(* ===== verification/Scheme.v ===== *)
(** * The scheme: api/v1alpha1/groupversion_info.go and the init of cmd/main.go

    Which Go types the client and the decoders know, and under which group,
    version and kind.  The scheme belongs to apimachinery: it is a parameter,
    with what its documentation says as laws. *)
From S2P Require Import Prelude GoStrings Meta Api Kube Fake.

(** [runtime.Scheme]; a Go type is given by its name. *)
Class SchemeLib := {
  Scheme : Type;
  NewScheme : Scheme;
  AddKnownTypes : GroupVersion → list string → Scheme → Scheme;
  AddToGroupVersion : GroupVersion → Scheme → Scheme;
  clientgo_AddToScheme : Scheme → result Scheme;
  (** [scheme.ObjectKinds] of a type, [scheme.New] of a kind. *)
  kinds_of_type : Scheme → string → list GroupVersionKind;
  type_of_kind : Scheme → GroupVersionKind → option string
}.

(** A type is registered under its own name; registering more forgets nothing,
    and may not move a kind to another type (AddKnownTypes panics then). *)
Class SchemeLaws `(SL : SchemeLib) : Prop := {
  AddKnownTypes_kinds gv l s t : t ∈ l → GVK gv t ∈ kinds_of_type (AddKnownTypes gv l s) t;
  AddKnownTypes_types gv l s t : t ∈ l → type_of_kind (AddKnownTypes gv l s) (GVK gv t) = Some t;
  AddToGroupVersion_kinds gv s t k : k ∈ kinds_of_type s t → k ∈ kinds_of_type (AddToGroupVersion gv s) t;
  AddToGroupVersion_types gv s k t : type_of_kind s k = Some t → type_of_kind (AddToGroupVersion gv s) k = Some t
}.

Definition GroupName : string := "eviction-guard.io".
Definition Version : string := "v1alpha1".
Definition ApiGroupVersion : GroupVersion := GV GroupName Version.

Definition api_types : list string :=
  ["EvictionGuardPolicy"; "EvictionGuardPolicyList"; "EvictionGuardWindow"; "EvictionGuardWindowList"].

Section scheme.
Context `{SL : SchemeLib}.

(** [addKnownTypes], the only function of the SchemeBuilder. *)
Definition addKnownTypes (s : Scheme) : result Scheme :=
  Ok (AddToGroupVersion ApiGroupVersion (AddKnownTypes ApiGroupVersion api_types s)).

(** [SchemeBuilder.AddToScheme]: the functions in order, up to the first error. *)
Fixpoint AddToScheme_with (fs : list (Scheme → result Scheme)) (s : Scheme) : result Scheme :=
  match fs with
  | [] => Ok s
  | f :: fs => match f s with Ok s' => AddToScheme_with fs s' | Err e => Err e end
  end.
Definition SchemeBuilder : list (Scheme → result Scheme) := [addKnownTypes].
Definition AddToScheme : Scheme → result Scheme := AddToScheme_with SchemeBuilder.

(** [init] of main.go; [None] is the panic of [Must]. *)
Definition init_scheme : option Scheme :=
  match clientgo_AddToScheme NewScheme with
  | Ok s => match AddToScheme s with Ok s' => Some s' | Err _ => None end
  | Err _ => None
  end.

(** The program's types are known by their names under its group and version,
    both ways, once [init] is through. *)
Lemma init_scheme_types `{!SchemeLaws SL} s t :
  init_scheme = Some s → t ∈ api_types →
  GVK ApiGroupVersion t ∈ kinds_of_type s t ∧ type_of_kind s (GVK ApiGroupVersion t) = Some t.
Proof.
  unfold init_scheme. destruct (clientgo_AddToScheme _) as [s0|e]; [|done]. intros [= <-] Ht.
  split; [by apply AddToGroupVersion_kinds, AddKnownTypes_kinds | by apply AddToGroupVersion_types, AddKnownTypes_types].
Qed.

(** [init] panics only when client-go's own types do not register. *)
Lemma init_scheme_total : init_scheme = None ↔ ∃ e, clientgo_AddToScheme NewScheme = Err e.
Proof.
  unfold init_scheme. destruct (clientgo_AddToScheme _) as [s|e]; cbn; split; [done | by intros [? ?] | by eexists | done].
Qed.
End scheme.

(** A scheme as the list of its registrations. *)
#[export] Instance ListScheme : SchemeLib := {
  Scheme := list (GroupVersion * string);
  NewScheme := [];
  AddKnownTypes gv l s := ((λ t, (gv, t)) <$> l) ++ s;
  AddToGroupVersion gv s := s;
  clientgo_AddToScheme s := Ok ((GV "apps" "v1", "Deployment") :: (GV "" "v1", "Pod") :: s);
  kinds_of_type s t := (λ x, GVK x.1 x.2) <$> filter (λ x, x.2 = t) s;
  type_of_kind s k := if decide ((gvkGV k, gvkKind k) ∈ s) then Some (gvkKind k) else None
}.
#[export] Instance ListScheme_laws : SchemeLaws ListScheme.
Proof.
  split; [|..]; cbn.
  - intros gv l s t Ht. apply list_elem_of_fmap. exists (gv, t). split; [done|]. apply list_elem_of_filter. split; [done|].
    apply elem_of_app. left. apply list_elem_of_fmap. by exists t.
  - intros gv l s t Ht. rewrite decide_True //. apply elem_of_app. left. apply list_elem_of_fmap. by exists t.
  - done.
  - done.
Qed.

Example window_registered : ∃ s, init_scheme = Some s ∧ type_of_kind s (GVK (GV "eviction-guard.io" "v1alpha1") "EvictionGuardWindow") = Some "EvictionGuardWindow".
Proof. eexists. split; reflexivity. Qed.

:::::

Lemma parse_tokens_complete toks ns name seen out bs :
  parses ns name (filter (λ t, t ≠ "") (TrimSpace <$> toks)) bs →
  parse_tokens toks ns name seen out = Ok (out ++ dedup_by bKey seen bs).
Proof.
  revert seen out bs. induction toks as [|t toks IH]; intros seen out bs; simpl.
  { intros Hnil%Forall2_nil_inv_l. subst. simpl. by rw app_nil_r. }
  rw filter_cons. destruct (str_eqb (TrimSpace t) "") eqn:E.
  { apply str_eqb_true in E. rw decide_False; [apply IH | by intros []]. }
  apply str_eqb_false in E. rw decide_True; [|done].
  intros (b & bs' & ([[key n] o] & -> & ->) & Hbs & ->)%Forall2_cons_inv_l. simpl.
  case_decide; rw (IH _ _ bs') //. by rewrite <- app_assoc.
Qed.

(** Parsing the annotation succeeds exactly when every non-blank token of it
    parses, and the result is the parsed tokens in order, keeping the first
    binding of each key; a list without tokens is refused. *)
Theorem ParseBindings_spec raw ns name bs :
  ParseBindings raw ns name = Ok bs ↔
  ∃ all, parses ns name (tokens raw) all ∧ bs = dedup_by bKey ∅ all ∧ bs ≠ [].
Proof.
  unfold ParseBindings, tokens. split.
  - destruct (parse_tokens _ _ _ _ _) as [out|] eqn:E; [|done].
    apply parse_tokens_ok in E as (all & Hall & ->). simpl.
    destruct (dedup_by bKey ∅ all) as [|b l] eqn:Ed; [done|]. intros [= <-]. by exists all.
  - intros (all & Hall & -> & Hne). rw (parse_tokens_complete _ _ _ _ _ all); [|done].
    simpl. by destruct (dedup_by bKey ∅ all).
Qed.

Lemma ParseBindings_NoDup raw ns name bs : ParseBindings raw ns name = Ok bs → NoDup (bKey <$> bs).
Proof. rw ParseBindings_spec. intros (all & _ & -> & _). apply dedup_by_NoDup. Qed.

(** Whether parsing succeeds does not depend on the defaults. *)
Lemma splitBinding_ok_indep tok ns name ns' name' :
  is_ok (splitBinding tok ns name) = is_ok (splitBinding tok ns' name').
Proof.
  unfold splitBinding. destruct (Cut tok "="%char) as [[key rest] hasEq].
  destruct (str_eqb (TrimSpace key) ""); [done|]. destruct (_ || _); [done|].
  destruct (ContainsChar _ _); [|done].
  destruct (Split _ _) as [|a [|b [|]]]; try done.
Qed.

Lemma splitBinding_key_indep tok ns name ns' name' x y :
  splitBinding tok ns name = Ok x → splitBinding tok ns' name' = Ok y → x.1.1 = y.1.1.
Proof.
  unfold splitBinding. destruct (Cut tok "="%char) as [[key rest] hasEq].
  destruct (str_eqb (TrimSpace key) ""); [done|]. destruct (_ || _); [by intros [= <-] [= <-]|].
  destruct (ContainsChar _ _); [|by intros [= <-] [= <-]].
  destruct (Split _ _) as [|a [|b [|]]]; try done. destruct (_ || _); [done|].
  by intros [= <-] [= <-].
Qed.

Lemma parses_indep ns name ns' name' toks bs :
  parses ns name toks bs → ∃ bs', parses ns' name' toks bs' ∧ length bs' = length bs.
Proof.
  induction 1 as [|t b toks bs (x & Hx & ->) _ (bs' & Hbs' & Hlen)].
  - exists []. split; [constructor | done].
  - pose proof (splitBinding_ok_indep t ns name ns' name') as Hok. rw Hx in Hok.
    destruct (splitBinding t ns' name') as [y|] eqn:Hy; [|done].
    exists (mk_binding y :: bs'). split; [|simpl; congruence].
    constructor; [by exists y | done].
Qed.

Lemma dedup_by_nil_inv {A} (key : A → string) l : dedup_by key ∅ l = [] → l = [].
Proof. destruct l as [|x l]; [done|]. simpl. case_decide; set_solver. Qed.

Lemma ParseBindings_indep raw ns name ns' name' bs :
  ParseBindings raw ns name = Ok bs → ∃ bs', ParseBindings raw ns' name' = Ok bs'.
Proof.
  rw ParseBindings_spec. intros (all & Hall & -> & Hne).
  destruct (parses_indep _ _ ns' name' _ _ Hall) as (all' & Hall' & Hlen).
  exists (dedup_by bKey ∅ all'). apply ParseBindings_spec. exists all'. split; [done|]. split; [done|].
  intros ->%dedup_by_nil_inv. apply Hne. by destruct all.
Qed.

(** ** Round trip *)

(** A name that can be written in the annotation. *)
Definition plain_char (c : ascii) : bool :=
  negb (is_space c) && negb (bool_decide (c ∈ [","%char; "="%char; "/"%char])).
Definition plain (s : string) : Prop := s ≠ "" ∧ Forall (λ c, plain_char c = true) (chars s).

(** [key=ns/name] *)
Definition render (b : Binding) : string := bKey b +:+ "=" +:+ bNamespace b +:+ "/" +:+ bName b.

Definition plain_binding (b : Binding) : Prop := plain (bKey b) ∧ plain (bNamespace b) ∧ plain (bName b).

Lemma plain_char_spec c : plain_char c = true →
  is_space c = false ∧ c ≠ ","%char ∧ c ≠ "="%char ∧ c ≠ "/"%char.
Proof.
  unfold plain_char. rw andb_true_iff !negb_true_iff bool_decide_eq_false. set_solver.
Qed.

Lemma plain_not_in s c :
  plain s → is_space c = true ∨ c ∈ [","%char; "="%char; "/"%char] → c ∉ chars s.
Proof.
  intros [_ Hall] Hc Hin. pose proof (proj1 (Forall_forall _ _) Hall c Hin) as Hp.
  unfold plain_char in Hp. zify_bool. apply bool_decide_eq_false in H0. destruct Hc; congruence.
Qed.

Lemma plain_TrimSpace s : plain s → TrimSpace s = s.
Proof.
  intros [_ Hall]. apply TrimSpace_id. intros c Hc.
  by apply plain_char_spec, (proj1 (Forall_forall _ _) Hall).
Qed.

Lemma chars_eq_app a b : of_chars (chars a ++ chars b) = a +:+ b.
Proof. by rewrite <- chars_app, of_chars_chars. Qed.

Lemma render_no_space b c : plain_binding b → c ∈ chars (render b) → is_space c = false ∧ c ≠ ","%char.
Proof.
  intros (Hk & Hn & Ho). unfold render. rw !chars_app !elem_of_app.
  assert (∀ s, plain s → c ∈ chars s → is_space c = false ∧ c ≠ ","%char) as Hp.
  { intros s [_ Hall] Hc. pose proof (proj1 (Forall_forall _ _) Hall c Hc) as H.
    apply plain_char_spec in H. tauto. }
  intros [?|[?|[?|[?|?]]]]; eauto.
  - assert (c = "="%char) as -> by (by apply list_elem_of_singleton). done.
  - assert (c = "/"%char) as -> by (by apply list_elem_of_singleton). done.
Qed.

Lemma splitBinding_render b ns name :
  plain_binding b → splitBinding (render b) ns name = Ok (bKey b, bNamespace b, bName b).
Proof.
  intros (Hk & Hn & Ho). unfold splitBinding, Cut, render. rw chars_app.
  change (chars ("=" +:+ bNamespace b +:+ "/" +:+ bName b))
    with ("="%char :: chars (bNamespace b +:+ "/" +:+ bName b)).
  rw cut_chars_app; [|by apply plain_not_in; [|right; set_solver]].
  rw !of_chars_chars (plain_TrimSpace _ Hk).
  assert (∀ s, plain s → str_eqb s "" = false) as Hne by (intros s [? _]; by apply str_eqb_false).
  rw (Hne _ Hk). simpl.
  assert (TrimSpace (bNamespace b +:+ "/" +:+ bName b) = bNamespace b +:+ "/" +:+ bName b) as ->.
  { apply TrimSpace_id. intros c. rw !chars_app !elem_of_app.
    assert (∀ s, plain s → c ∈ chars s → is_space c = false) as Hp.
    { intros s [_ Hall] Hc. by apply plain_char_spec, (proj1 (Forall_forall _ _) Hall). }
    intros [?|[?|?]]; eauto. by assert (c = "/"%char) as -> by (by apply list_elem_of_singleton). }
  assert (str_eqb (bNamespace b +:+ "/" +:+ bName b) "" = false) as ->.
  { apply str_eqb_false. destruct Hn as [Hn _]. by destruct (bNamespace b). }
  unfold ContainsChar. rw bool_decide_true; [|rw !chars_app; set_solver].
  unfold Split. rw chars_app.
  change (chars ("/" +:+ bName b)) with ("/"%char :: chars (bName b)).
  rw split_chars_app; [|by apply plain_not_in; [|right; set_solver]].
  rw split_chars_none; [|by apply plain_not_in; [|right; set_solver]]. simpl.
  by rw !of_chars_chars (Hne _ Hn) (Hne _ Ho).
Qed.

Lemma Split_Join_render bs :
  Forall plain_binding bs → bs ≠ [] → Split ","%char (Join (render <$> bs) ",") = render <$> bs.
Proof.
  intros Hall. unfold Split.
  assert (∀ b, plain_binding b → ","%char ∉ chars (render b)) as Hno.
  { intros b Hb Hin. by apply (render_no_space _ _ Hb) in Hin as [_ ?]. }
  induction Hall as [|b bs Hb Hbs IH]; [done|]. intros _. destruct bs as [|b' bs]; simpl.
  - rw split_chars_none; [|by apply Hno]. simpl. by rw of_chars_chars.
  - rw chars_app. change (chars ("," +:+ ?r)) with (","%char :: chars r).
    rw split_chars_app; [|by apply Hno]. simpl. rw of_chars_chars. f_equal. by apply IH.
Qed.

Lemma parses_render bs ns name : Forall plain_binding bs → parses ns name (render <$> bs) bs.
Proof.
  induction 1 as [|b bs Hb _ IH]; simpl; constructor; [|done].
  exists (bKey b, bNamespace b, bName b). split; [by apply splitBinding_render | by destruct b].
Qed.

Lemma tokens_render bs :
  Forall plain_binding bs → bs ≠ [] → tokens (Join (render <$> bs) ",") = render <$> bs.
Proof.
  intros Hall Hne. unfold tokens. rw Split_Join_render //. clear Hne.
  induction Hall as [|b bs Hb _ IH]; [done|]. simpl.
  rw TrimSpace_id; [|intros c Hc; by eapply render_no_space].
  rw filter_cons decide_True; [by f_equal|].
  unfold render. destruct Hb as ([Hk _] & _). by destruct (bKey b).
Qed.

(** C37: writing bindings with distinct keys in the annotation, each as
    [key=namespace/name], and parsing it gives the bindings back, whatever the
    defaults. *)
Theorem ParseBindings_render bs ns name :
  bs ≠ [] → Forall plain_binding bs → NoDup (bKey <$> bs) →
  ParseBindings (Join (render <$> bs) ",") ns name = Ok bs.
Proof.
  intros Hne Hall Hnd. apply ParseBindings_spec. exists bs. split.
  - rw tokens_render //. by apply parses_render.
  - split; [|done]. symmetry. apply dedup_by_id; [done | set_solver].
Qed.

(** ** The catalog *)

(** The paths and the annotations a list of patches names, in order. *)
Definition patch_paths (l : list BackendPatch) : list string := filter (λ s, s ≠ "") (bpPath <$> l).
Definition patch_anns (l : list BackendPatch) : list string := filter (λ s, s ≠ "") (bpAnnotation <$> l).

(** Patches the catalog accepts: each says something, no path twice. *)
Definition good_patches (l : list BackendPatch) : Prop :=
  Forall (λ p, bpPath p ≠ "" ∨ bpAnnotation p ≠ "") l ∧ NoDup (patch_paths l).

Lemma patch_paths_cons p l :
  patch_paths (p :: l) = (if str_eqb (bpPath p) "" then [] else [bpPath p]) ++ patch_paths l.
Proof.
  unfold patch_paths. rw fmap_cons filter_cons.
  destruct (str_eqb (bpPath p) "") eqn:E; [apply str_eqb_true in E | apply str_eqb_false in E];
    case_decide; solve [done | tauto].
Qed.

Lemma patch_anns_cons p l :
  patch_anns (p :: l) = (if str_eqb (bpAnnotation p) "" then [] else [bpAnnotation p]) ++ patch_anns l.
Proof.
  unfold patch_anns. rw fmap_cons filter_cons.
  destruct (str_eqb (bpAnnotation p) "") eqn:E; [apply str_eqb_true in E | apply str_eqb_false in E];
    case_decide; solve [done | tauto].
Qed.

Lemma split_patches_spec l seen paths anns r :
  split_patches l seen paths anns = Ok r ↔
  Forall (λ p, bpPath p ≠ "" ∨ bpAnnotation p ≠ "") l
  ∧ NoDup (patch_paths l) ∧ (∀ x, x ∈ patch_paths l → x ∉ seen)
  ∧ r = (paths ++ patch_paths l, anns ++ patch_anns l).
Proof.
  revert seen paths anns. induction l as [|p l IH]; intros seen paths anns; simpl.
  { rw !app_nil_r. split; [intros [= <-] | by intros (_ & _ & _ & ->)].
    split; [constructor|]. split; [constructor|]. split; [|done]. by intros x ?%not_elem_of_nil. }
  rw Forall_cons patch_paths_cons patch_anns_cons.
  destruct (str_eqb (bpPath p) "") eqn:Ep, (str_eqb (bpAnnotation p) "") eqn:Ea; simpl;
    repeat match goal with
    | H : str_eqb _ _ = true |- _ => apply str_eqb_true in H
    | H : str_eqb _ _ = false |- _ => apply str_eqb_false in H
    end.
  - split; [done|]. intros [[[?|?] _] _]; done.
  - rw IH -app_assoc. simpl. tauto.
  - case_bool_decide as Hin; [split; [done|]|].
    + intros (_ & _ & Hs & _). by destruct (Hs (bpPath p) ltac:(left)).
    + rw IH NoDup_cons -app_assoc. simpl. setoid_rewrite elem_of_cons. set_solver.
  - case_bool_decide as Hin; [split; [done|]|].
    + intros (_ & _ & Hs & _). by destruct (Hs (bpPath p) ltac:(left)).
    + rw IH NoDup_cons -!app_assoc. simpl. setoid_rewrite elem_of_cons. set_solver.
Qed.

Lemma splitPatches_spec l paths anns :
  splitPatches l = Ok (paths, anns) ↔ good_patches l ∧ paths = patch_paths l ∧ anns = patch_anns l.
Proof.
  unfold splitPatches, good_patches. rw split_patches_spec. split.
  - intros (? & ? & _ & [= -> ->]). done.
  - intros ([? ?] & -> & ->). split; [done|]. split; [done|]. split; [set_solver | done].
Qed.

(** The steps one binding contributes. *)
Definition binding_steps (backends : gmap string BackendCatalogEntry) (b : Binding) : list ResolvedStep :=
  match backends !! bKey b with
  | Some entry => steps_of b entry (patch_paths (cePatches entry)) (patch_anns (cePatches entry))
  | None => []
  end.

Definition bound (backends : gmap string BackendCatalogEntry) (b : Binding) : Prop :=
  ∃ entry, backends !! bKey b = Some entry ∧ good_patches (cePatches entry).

:::::

**TASK TO COMPLETE**
Wherever "NewScheme" turns up in the records, copy the whole line.

**ANSWER TO THE PROBLEM**
  NewScheme : Scheme;
  match clientgo_AddToScheme NewScheme with
Lemma init_scheme_total : init_scheme = None ↔ ∃ e, clientgo_AddToScheme NewScheme = Err e.
  NewScheme := [];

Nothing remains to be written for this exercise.